Showing posts with label MR. Show all posts
Showing posts with label MR. Show all posts

Saturday, 22 November 2014

Introduction to Data science Part 5:map red set up

Parag Ray
29-Sep-2014

Introduction

Welcome to the readers!

This is the fifth part of the series of articles. Here we actually start setting up map reduce in a multi node cluster and have a hands on experience of the map reduce.

If you have not gone through already,You would necessarily  go back to fourth part of the multi node set up as this post will depend on the multi node set up.
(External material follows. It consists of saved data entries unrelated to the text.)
(* ===== verification/Pydantic.v ===== *)
(** * Request models

    What the services' [api/v1/schemas.py] use of pydantic: the fields of a JSON
    body (the last of duplicate members wins), optional and required strings,
    length bounds, enumerations, and values that
    pydantic itself coerces, through the class [Lax].  Every failure is one [ValidationError], which
    the error handlers answer with 400. *)
From S2P Require Import Prelude PyText PyDecimal.

Module Pydantic.

Abbreviation fields := (list (string * json)).
Abbreviation parsed := (outcome pyerr).

Definition field (k : string) (o : fields) : option json :=
  snd <$> head (filter (λ kv, kv.1 = k) (reverse o)).

Definition model (b : json) : parsed fields := match b with JObj o => Ok o | _ => Raise ValidationError end.

(** [k: str | None = None] *)
Definition opt_str (k : string) (o : fields) : parsed (option string) :=
  match field k o with
  | None | Some JNull => Ok None
  | Some (JStr s) => Ok (Some s)
  | Some _ => Raise ValidationError
  end.

(** [k: str] *)
Definition req_str (k : string) (o : fields) : parsed string :=
  match field k o with Some (JStr s) => Ok s | _ => Raise ValidationError end.

(** [k: str = d] *)
Definition str_default (k d : string) (o : fields) : parsed string :=
  match field k o with None => Ok d | Some (JStr s) => Ok s | Some _ => Raise ValidationError end.

(** [Field(min_length=lo, max_length=hi)] *)
Definition sized (lo : nat) (hi : option nat) (s : string) : parsed string :=
  if (lo <=? String.length s)%nat && match hi with Some h => (String.length s <=? h)%nat | None => true end
  then Ok s else Raise ValidationError.

Definition sized_str (k : string) (lo : nat) (hi : option nat) (o : fields) : parsed string :=
  let? s := req_str k o in sized lo hi s.

(** [k: str | None = Field(default=None, max_length=hi)] *)
Definition opt_sized (k : string) (hi : nat) (o : fields) : parsed (option string) :=
  let? v := opt_str k o in
  match v with None => Ok None | Some s => let? s := sized 0 (Some hi) s in Ok (Some s) end.

(** A [StrEnum] member by its value. *)
Definition member (values : list string) (s : string) : parsed string :=
  if bool_decide (s ∈ values) then Ok s else Raise ValidationError.

Definition enum (k : string) (values : list string) (o : fields) : parsed string :=
  let? s := req_str k o in member values s.

Fixpoint members (values : list string) (l : list json) : parsed (list string) :=
  match l with
  | [] => Ok []
  | JStr s :: l => let? s := member values s in let? r := members values l in Ok (s :: r)
  | _ :: _ => Raise ValidationError
  end.

(** [k: list[Enum] = Field(default_factory=list)] *)
Definition enum_list (k : string) (values : list string) (o : fields) : parsed (list string) :=
  match field k o with
  | None => Ok []
  | Some (JList l) => members values l
  | Some _ => Raise ValidationError
  end.

(** An optional field through a validator. *)
Definition validated {A} (f : A → parsed A) (v : option A) : parsed (option A) :=
  match v with None => Ok None | Some a => let? a := f a in Ok (Some a) end.

(** A condition of a [model_validator]. *)
Definition check (b : bool) : parsed unit := if b then Ok tt else Raise ValidationError.

Definition ostr (o : option string) : json := match o with Some s => JStr s | None => JNull end.
Definition otime (o : option Z) : json := match o with Some t => JInt t | None => JNull end.

(** What pydantic reads from a JSON value as an integer, a UUID, a datetime (the
    instant and the text it dumps) and a decimal of so many digits and places. *)
Class Lax := {
  as_int : json → option Z;
  as_uuid : json → option uuid;
  as_datetime : json → option (Z * string);
  as_decimal : nat → nat → json → option dec }.

(** [k: T] and [k: T | None = None] *)
Definition req_as {A} (f : json → option A) (k : string) (o : fields) : parsed A :=
  match field k o ≫= f with Some a => Ok a | None => Raise ValidationError end.

Definition opt_as {A} (f : json → option A) (k : string) (o : fields) : parsed (option A) :=
  match field k o with
  | None | Some JNull => Ok None
  | Some v => match f v with Some a => Ok (Some a) | None => Raise ValidationError end
  end.

Definition as_str (v : json) : option string := match v with JStr s => Some s | _ => None end.

(** [list[T]] *)
Definition as_list {A} (f : json → option A) (v : json) : option (list A) :=
  match v with JList l => mapM f l | _ => None end.

(** Changing one member leaves the others. *)
Lemma field_other (l1 l2 : fields) k v v' f : f ≠ k → field f (l1 ++ (k, v) :: l2) = field f (l1 ++ (k, v') :: l2).
Proof.
  intros Hf. unfold field. rewrite !reverse_app, !reverse_cons, !filter_app, !filter_cons.
  by rewrite !decide_False by (simpl; congruence).
Qed.

Lemma check_ok b u : check b = Ok u → b = true.
Proof. by destruct b. Qed.
End Pydantic.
Please note the related readings and target audience section to get help to better follow the blog.

 
We are assuming the operating system to be Ubuntu 14.04.

Agenda
  • Target audience
  • Related readings/other blogs
  • MR configuration
  • Test
Target audience

  • This is an intermediate level discussion on Hadoop and related tools.
  • Best suited for audience who are looking for introduction to this technology.
  • Prior knowledge in java and Linux required.
  • Intermediate level understanding of networking necessary.
Related readings/other blogs  
You would also like to look at Cloudera home page & Hadoop home page for further details.

MR configuration

We shall do the configuration for master first.
Please move to $HADOOP_HOME folder and then conf folder under this.
All Map reduce and HDFS configuration files are located here.
Add the following entries to mapred-site.xml:
<configuration>     
<property>
         <name>mapred.job.tracker</name>
         <value>PRUBNode1:9001</value>
     </property>
<property>
         <name>mapred.local.dir</name>
         <value>/home/parag/work/mrhome/localdir</value>
     </property>
<property>
         <name>mapred.system.dir</name>
         <value>/home/parag/work/mrhome/sysdir</value>
     </property>
</configuration> 
 
Please note: PRUBNode1 is my hostname for the master node, please change it 
for host name of your master node.
mapred.local.dir  & mapred.system.dir  should be given a generic directory name 
which has to be the same (once we move to multinode) for all nodes. Directory needs 
be separately created as they will not be created by Hadoop.

For slave also the same configuration change is needed.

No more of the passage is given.